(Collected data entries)
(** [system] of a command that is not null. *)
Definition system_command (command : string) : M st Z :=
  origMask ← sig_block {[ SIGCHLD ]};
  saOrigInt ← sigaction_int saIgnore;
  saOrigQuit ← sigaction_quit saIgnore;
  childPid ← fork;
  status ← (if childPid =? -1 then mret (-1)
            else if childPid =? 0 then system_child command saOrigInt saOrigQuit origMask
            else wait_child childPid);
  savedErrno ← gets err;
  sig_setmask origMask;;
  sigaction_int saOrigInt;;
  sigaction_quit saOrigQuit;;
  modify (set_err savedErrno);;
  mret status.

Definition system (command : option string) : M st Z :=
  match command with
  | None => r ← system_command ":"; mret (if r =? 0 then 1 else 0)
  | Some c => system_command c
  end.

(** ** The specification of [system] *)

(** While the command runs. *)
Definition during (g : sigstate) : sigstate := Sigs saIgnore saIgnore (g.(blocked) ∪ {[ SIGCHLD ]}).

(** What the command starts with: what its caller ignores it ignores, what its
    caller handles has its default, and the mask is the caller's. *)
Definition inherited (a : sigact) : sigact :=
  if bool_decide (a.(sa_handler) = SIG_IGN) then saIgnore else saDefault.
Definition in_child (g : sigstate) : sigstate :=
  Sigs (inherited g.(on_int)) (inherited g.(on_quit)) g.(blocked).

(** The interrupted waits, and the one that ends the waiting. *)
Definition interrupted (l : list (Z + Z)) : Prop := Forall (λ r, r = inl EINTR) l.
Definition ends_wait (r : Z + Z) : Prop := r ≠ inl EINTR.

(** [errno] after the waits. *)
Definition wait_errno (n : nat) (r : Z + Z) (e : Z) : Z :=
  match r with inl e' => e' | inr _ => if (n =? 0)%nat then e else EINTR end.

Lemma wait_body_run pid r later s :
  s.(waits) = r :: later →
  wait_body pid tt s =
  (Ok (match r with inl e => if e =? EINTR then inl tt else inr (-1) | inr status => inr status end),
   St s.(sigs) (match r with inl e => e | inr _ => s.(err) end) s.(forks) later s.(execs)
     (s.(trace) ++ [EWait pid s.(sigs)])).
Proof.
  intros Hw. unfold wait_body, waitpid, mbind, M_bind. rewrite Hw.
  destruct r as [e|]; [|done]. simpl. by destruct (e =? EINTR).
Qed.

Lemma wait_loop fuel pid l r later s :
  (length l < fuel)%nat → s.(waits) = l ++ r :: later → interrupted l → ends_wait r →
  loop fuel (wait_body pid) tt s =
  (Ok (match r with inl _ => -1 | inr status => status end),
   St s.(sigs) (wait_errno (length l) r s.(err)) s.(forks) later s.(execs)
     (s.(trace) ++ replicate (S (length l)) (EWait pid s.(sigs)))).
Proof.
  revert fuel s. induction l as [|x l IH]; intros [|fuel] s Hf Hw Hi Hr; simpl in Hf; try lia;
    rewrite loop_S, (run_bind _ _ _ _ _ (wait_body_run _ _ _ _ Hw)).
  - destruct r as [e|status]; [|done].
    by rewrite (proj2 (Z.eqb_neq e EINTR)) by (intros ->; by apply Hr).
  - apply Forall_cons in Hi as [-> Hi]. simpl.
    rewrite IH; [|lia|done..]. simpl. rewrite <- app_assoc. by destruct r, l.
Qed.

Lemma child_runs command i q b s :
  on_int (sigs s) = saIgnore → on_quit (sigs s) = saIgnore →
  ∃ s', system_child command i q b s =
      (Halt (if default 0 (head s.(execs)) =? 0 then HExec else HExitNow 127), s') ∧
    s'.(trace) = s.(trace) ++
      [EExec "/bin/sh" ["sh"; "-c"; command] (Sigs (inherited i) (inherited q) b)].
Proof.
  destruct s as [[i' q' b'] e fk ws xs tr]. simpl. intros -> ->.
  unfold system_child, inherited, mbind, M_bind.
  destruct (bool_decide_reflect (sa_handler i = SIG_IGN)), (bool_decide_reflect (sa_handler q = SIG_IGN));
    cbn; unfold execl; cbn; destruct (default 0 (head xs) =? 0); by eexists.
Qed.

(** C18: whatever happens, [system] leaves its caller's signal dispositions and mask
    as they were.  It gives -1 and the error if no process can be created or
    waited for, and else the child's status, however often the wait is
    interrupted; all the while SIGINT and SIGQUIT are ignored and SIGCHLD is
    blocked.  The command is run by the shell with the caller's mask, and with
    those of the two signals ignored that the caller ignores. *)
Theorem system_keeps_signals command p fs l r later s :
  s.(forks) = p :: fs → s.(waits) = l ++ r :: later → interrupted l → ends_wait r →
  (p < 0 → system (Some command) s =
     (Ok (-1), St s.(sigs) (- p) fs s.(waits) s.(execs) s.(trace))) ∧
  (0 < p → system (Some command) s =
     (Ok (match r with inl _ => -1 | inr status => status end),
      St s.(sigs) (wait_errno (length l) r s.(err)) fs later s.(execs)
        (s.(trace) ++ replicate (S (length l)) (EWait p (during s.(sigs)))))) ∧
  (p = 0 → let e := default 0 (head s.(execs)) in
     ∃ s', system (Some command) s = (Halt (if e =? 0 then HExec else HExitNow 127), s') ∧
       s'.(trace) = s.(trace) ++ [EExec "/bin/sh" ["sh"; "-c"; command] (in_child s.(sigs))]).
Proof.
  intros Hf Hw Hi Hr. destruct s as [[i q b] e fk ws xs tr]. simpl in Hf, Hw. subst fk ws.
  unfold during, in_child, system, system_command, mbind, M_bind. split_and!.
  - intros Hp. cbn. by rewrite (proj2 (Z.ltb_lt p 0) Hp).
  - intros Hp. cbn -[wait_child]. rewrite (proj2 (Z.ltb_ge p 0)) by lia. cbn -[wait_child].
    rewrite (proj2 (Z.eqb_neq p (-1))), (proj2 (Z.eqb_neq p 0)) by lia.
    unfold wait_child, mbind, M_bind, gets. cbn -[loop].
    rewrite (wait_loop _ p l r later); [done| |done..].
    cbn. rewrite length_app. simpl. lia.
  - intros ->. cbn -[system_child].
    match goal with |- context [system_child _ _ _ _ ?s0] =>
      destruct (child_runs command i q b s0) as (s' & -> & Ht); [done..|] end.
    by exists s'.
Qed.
...
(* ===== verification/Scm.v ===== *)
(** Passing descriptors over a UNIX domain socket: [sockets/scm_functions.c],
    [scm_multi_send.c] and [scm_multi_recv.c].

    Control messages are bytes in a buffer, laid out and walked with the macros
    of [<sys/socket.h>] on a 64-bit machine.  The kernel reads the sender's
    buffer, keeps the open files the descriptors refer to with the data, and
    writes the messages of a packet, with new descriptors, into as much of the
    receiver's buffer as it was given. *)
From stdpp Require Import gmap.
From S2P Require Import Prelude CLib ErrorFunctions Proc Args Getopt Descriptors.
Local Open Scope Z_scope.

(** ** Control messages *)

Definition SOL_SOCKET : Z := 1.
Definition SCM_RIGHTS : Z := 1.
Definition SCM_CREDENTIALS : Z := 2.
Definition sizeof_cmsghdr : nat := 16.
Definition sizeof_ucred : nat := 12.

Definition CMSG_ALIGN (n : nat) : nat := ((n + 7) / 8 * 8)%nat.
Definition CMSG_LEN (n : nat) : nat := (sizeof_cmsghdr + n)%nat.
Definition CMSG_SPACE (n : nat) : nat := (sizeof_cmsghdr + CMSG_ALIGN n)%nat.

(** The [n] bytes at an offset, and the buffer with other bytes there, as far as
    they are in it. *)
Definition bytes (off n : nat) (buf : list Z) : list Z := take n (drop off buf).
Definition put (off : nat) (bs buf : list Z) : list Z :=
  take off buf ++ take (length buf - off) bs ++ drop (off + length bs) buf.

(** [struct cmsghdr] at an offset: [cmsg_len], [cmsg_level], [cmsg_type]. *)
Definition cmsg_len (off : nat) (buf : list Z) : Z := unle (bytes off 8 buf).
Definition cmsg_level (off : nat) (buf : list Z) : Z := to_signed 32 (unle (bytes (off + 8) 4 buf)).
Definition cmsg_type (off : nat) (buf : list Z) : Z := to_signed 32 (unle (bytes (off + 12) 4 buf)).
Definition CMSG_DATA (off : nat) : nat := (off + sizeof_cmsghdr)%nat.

[Work to be completed]:
Determine how many lines in the records above have the string "EWait". Only the number should be returned.

[Response below]:
3